## Stored items
Lemma alphabet_test (c : N) :
  (64 <=? table_a2b_base64 (Z.of_N c)) = negb (base64_char c).
Proof.
  unfold table_a2b_base64, base64_char.
  destruct (N.leb_spec 65 c); destruct (N.leb_spec c 90);
    destruct (Z.leb_spec 65 (Z.of_N c)); destruct (Z.leb_spec (Z.of_N c) 90);
    try lia; cbn [andb orb negb];
    try (destruct (Z.leb_spec 64 (Z.of_N c - 65)); [lia | reflexivity]).
  all: destruct (N.leb_spec 97 c); destruct (N.leb_spec c 122);
    destruct (Z.leb_spec 97 (Z.of_N c)); destruct (Z.leb_spec (Z.of_N c) 122);
    try lia; cbn [andb orb negb];
    try (destruct (Z.leb_spec 64 (Z.of_N c - 71)); [lia | reflexivity]).
  all: destruct (N.leb_spec 48 c); destruct (N.leb_spec c 57);
    destruct (Z.leb_spec 48 (Z.of_N c)); destruct (Z.leb_spec (Z.of_N c) 57);
    try lia; cbn [andb orb negb];
    try (destruct (Z.leb_spec 64 (Z.of_N c + 4)); [lia | reflexivity]).
  all: destruct (N.eqb_spec c 43); destruct (Z.eqb_spec (Z.of_N c) 43);
    try lia; cbn [andb orb negb]; try reflexivity.
  all: destruct (N.eqb_spec c 47); destruct (Z.eqb_spec (Z.of_N c) 47);
    try lia; reflexivity.
Qed.

Lemma data_count_snoc (read : str) (c : N) :
  data_count (read ++ [c]) = data_count read + (if base64_char c then 1 else 0).
Proof.
  unfold data_count. rewrite filter_app, length_app. cbn [filter].
  destruct (base64_char c); cbn [List.length]; lia.
Qed.

Lemma ends_on_pad_snoc (read : str) (c : N) :
  ends_on_pad (read ++ [c]) =
  if counted c then N.eqb c pad_char else ends_on_pad read.
Proof.
  unfold ends_on_pad. rewrite filter_app. cbn [filter].
  destruct (counted c).
  - rewrite rev_app_distr. reflexivity.
  - rewrite app_nil_r. reflexivity.
Qed.

Lemma consumed_from_pad (read rest : str) :
  consumed_from read (pad_char :: rest) =
  if closes_group read then Some (data_count read)
  else consumed_from (read ++ [pad_char]) rest.
Proof.
  unfold consumed_from. cbn [pad_prefixes]. rewrite N.eqb_refl. cbn [app find].
  destruct (closes_group read); [reflexivity|].
  rewrite <- app_assoc. reflexivity.
Qed.

Lemma consumed_from_other (read rest : str) (c : N) :
  c <> pad_char ->
  consumed_from read (c :: rest) = consumed_from (read ++ [c]) rest.
Proof.
  intros H. unfold consumed_from. cbn [pad_prefixes].
  destruct (N.eqb_spec c pad_char) as [E|_]; [contradiction|].
  cbn [app]. rewrite <- app_assoc. reflexivity.
Qed.

(** The scan, started where [read] leaves it, agrees with the count. *)
Lemma scan_agrees (rest : str) :
  forall read quad_pos leftchar pads bin_data,
    quad_pos = data_count read mod 4 ->
    0 <= pads ->
    (quad_pos = 2 -> (1 <= pads <-> ends_on_pad read = true)) ->
    Z.of_nat (List.length bin_data) = 3 * data_count read / 4 ->
    agrees (a2b_loop (map Z.of_N rest) quad_pos leftchar pads bin_data)
           (consumed_from read rest).
Proof.
  induction rest as [|c rest IH]; intros read q l p out Hq Hp Hpad Hlen.
  - cbn [map a2b_loop]. unfold consumed_from. cbn [pad_prefixes find].
    rewrite app_nil_r, <- Hq.
    destruct (q =? 0); [exact Hlen | reflexivity].
  - pose proof (Z.mod_pos_bound (data_count read) 4 ltac:(lia)) as Hrange.
    rewrite <- Hq in Hrange.
    assert (Hd : 0 <= data_count read) by (unfold data_count; lia).
    cbn [map a2b_loop]. rewrite pad_test.
    destruct (N.eqb_spec c pad_char) as [->|Hc].
    + rewrite consumed_from_pad. unfold closes_group. rewrite <- Hq.
      assert (Hsame : data_count (read ++ [pad_char]) = data_count read)
        by (rewrite data_count_snoc; change (base64_char pad_char) with false;
            cbv iota; lia).
      assert (Hends : ends_on_pad (read ++ [pad_char]) = true)
        by (rewrite ends_on_pad_snoc; reflexivity).
      destruct (Z.leb_spec 2 q) as [H2|H2].
      * destruct (Z.eqb_spec q 3) as [H3|H3]; cbn [orb].
        -- destruct (Z.leb_spec 4 (q + (p + 1))); [exact Hlen | lia].
        -- assert (E2 : q = 2) by lia. rewrite E2. cbn [Z.eqb Pos.eqb andb].
           specialize (Hpad E2).
           destruct (ends_on_pad read) eqn:Ee.
           ++ destruct (Z.leb_spec 4 (2 + (p + 1))); [exact Hlen|].
              assert (1 <= p) by (apply Hpad; reflexivity). lia.
           ++ destruct (Z.leb_spec 4 (2 + (p + 1))) as [H4|H4].
              ** assert (Habs : false = true) by (apply Hpad; lia).
                 discriminate Habs.
              ** apply IH; rewrite ?Hsame; try assumption; try lia.
                 intros _. rewrite Hends. split; [reflexivity | lia].
      * destruct (Z.eqb_spec q 3); [lia|]. destruct (Z.eqb_spec q 2); [lia|].
        cbn [orb andb].
        apply IH; rewrite ?Hsame; try assumption; try lia.
    + rewrite (consumed_from_other _ _ _ Hc). cbv zeta. rewrite alphabet_test.
      pose proof (data_count_snoc read c) as Hcount.
      pose proof (ends_on_pad_snoc read c) as Hends.
      unfold counted in Hends.
      destruct (base64_char c) eqn:Eb; cbn [negb orb] in *.
      * destruct (N.eqb_spec c pad_char) as [E|_]; [contradiction|].
        assert (Hcases : q = 0 \/ q = 1 \/ q = 2 \/ q = 3) by lia.
        destruct Hcases as [E | [E | [E | E]]]; rewrite E; cbn [Z.eqb Pos.eqb];
          apply IH; rewrite ?Hcount, ?Hends, ?length_app; cbn [List.length];
          try lia;
          try (intros _; split; [lia | discriminate]);
          try (Z.to_euclidean_division_equations; lia).
      * destruct (N.eqb_spec c pad_char) as [E|_]; [contradiction|].
        apply IH; rewrite ?Hcount, ?Hends, ?Z.add_0_r; assumption.
Qed.

(** [b64decode] on an ASCII payload against the count. *)
Lemma b64decode_agrees (payload : str) :
  ascii_str payload -> agrees (b64decode payload) (consumed payload).
Proof.
  intros Ha. rewrite (b64decode_ascii _ Ha). unfold a2b_base64, consumed.
  apply scan_agrees; try reflexivity; lia.
Qed.

End Consumed.

(** C10 (counterexample).  Two payloads that are not base64 in the strict
    sense, one with a character outside the alphabet and one with a pad too
    many, are decoded to three bytes and a dictionary is returned. *)
Lemma lenient_payloads_are_decoded :
  valid_base64 (lit "A*AAA") = false /\
  decode_build_link (lit "[&A*AAA]") = summary [0; 0; 0] /\
  valid_base64 (lit "AAAA=") = false /\
  decode_build_link (lit "[&AAAA=]") = summary [0; 0; 0] /\
  exists d, summary [0; 0; 0] = Return d.
Proof.
  repeat split. eexists. reflexivity.
Qed.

## Directions for this task
Reproduce exactly, and only, the lines from the start of the entries through the one that contains "try (destruct (Z.leb_spec 64 (Z.of_N c +".

## Output of the task
Lemma alphabet_test (c : N) :
  (64 <=? table_a2b_base64 (Z.of_N c)) = negb (base64_char c).
Proof.
  unfold table_a2b_base64, base64_char.
  destruct (N.leb_spec 65 c); destruct (N.leb_spec c 90);
    destruct (Z.leb_spec 65 (Z.of_N c)); destruct (Z.leb_spec (Z.of_N c) 90);
    try lia; cbn [andb orb negb];
    try (destruct (Z.leb_spec 64 (Z.of_N c - 65)); [lia | reflexivity]).
  all: destruct (N.leb_spec 97 c); destruct (N.leb_spec c 122);
    destruct (Z.leb_spec 97 (Z.of_N c)); destruct (Z.leb_spec (Z.of_N c) 122);
    try lia; cbn [andb orb negb];
    try (destruct (Z.leb_spec 64 (Z.of_N c - 71)); [lia | reflexivity]).
  all: destruct (N.leb_spec 48 c); destruct (N.leb_spec c 57);
    destruct (Z.leb_spec 48 (Z.of_N c)); destruct (Z.leb_spec (Z.of_N c) 57);
    try lia; cbn [andb orb negb];
    try (destruct (Z.leb_spec 64 (Z.of_N c + 4)); [lia | reflexivity]).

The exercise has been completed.